(** C3 as stated fails on the scenario of the specification: with the
    sentinel ["BEGIN\n"], two metadata lines and three rows, the metadata
    stored have three lines, not two, and the table has two rows, not
    three. *)
Lemma readFile_sentinel_counts :
  exists (w' : world) (ex' : SpectExp) (r : ref) (t : DataFrame),
    SpectExp.readFile cast_digits no_other_reader 3 TAB (Some (text_line "BEGIN"))
                      measure_dtypes [WL; "Measure"] demo_world
    = (inr tt, w')
    /\ exps w' !! 3 = Some ex'
    /\ exp_metaInfo ex' = Some [text_line "meta1"; text_line "meta2"; text_line "BEGIN"]
    /\ exp_data ex' = Some r
    /\ frames w' !! r = Some t
    /\ rows t = [[3; 4]; [5; 6]]%float
    /\ ~ (option_map (@length string) (exp_metaInfo ex') = Some 2 /\ length (rows t) = 3).
Proof.
  eexists. eexists. eexists. eexists.
  split; [vm_compute; reflexivity|].
  split; [vm_compute; reflexivity|].
  split; [vm_compute; reflexivity|].
  split; [reflexivity|].
  split; [vm_compute; reflexivity|].
  split; [reflexivity|].
  cbn. intros [H _]. discriminate.
Qed.



(** The dictionary of [SpectExp.default_read_dict] asks for float64 under
    the keys [A] and [B], which are not the names it gives the columns. *)
Example default_dict_names_no_column :
  all_float64 default_convert_dict [WL; "Measure"] = false.
Proof. reflexivity. Qed.


(** ** The order of binary64 numbers, and the bounds of the statistics *)

Lemma SFleb_refl (x : spec_float) : x <> S754_nan -> SFleb x x = true.
Proof. intros H. unfold SFleb. rewrite (SFcompare_refl x H). reflexivity. Qed.

Lemma SFltb_leb (x y : spec_float) : SFltb x y = true -> SFleb x y = true.
Proof. unfold SFltb, SFleb. destruct (SFcompare x y) as [[| |]|]; auto. Qed.

Lemma SFcompare_swap (x y : spec_float) :
  SFcompare y x = option_map CompOpp (SFcompare x y).
Proof.
  destruct x as [s1|s1| |s1 m1 e1], y as [s2|s2| |s2 m2 e2]; simpl; try reflexivity;
    try (destruct s1; reflexivity); try (destruct s2; reflexivity);
    try (destruct s1, s2; reflexivity).
  change (Pos.compare_cont Eq m1 m2) with (Pos.compare m1 m2).
  change (Pos.compare_cont Eq m2 m1) with (Pos.compare m2 m1).
  rewrite (Z.compare_antisym e1 e2), (Pos.compare_antisym m1 m2).
  destruct s1, s2; try reflexivity;
    destruct (Z.compare e1 e2); simpl; try reflexivity;
    destruct (Pos.compare m1 m2); reflexivity.
Qed.

Lemma SFnot_ltb_leb (x y : spec_float) :
  x <> S754_nan -> y <> S754_nan -> SFltb y x = false -> SFleb x y = true.
Proof.
  intros Hx Hy. unfold SFltb, SFleb. rewrite (SFcompare_swap x y).
  destruct (SFcompare x y) as [[| |]|] eqn:E; simpl; try reflexivity; try discriminate.
  destruct x, y; try congruence; simpl in E; discriminate.
Qed.

Lemma lex_cmp_le e1 m1 e2 m2 :
  match Z.compare e1 e2 with Lt => Lt | Gt => Gt | Eq => Pos.compare_cont Eq m1 m2 end <> Gt
  <-> lex_le e1 m1 e2 m2.
Proof.
  change (Pos.compare_cont Eq m1 m2) with (Pos.compare m1 m2). unfold lex_le.
  destruct (Z.compare_spec e1 e2); destruct (Pos.compare_spec m1 m2); split; intros Hgoal;
    try congruence; try lia.
Qed.

Lemma lex_cmp_ge e1 m1 e2 m2 :
  match Z.compare e1 e2 with Lt => Gt | Gt => Lt | Eq => CompOpp (Pos.compare_cont Eq m1 m2) end <> Gt
  <-> lex_le e2 m2 e1 m1.
Proof.
  change (Pos.compare_cont Eq m1 m2) with (Pos.compare m1 m2). unfold lex_le.
  destruct (Z.compare_spec e1 e2); destruct (Pos.compare_spec m1 m2); simpl; split; intros Hgoal;
    try congruence; try lia.
Qed.

Lemma lex_le_trans e1 m1 e2 m2 e3 m3 :
  lex_le e1 m1 e2 m2 -> lex_le e2 m2 e3 m3 -> lex_le e1 m1 e3 m3.
Proof. unfold lex_le. lia. Qed.

Lemma SFleb_not_gt (x y : spec_float) :
  SFleb x y = true <-> (exists c, SFcompare x y = Some c /\ c <> Gt).
Proof.
  unfold SFleb. destruct (SFcompare x y) as [[| |]|]; split; intros H;
    try discriminate; try reflexivity; try (eexists; split; [reflexivity|discriminate]);
    destruct H as (c & [= <-] & Hc); congruence.
Qed.

Lemma SFleb_trans (x y z : spec_float) :
  SFleb x y = true -> SFleb y z = true -> SFleb x z = true.
Proof.
  destruct x as [s1|s1| |s1 m1 e1], y as [s2|s2| |s2 m2 e2], z as [s3|s3| |s3 m3 e3];
    unfold SFleb; cbn [SFcompare];
    try discriminate; try reflexivity;
    try (destruct s1; try discriminate; try reflexivity; fail);
    try (destruct s2; try discriminate; try reflexivity; fail);
    try (destruct s3; try discriminate; try reflexivity; fail);
    try (destruct s1, s2; try discriminate; try reflexivity; fail);
    try (destruct s1, s3; try discriminate; try reflexivity; fail);
    try (destruct s2, s3; try discriminate; try reflexivity; fail);
    try (destruct s1, s2, s3; try discriminate; try reflexivity; fail).
  all: destruct s1, s2, s3; try discriminate; try reflexivity.
  all: change (PosDef.Pos.compare_cont Eq m1 m2) with (Pos.compare m1 m2);
    change (PosDef.Pos.compare_cont Eq m2 m3) with (Pos.compare m2 m3);
    change (PosDef.Pos.compare_cont Eq m1 m3) with (Pos.compare m1 m3);
    destruct (Z.compare_spec e1 e2); destruct (Z.compare_spec e2 e3);
    destruct (Z.compare_spec e1 e3); try lia;
    destruct (Pos.compare_spec m1 m2); destruct (Pos.compare_spec m2 m3);
    destruct (Pos.compare_spec m1 m3); cbn; intros; try reflexivity; try discriminate; lia.
Qed.

Lemma Prim2SF_zero : Prim2SF PrimFloat.zero = S754_zero false.
Proof. reflexivity. Qed.

(** A square root is NaN or not below zero. *)
Lemma SFsqrt_sign (y : spec_float) :
  SF64sqrt y = S754_nan \/ SFleb (S754_zero false) (SF64sqrt y) = true.
Proof.
  unfold SF64sqrt, SFsqrt. destruct y as [s|[|]| |[|] m e]; auto.
  destruct (SFsqrt_core_binary prec emax (Z.pos m) e) as [[mz ez] lz].
  unfold binary_round_aux.
  destruct (shr_fexp prec emax mz ez lz) as [mrs' e'].
  destruct (shr_fexp prec emax _ e' loc_Exact) as [mrs'' e''].
  destruct (shr_m mrs'') as [|p|p]; auto.
  destruct (Z.leb e'' (Z.sub emax prec)); auto.
Qed.

Lemma float_leb_refl (x : float) : is_nan x = false -> (x <=? x)%float = true.
Proof.
  intros H. rewrite FloatAxioms.leb_spec. apply SFleb_refl. intros E.
  apply is_nan_spec in E. congruence.
Qed.

Lemma float_leb_trans (x y z : float) :
  (x <=? y)%float = true -> (y <=? z)%float = true -> (x <=? z)%float = true.
Proof. rewrite !FloatAxioms.leb_spec. apply SFleb_trans. Qed.

Lemma not_nan_spec (x : float) : is_nan x = false -> Prim2SF x <> S754_nan.
Proof. intros H E. apply is_nan_spec in E. congruence. Qed.

Lemma fmin_spec (a b : float) :
  is_nan a = false -> is_nan b = false ->
  is_nan (fmin a b) = false /\ (fmin a b <=? a)%float = true /\ (fmin a b <=? b)%float = true.
Proof.
  intros Ha Hb. unfold fmin. destruct (b <? a)%float eqn:E.
  - repeat split; auto; [|apply float_leb_refl; auto].
    rewrite FloatAxioms.leb_spec. apply SFltb_leb. rewrite <- FloatAxioms.ltb_spec. exact E.
  - repeat split; auto; [apply float_leb_refl; auto|].
    rewrite FloatAxioms.leb_spec. apply SFnot_ltb_leb; try apply not_nan_spec; auto.
    rewrite <- FloatAxioms.ltb_spec. exact E.
Qed.

Lemma fmax_spec (a b : float) :
  is_nan a = false -> is_nan b = false ->
  is_nan (fmax a b) = false /\ (a <=? fmax a b)%float = true /\ (b <=? fmax a b)%float = true.
Proof.
  intros Ha Hb. unfold fmax. destruct (a <? b)%float eqn:E.
  - repeat split; auto; [|apply float_leb_refl; auto].
    rewrite FloatAxioms.leb_spec. apply SFltb_leb. rewrite <- FloatAxioms.ltb_spec. exact E.
  - repeat split; auto; [apply float_leb_refl; auto|].
    rewrite FloatAxioms.leb_spec. apply SFnot_ltb_leb; try apply not_nan_spec; auto.
    rewrite <- FloatAxioms.ltb_spec. exact E.
Qed.

Lemma fold_fmin_le (r : list float) :
  forall x0, is_nan x0 = false -> Forall (fun y => is_nan y = false) r ->
  is_nan (fold_left fmin r x0) = false
  /\ (fold_left fmin r x0 <=? x0)%float = true
  /\ Forall (fun y => (fold_left fmin r x0 <=? y)%float = true) r.
Proof.
  induction r as [|y r IH]; intros x0 Hx Hr.
  - cbn. repeat split; auto. apply float_leb_refl; auto.
  - inversion Hr as [|? ? Hy Hr']; subst.
    destruct (fmin_spec x0 y Hx Hy) as (Hn & Hle0 & Hley).
    destruct (IH (fmin x0 y) Hn Hr') as (Hn' & Hle & Hall).
    cbn [fold_left]. repeat split; auto.
    + eapply float_leb_trans; eauto.
    + constructor; [eapply float_leb_trans; eauto|exact Hall].
Qed.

-*-*-

◆ Your task
Reproduce exactly the lines above from the line with "Lemma lex_cmp_ge e1" to the line with "Lemma lex_le_trans e1", including both, and add nothing.

◆ Task result
Lemma lex_cmp_ge e1 m1 e2 m2 :
  match Z.compare e1 e2 with Lt => Gt | Gt => Lt | Eq => CompOpp (Pos.compare_cont Eq m1 m2) end <> Gt
  <-> lex_le e2 m2 e1 m1.
Proof.
  change (Pos.compare_cont Eq m1 m2) with (Pos.compare m1 m2). unfold lex_le.
  destruct (Z.compare_spec e1 e2); destruct (Pos.compare_spec m1 m2); simpl; split; intros Hgoal;
    try congruence; try lia.
Qed.

Lemma lex_le_trans e1 m1 e2 m2 e3 m3 :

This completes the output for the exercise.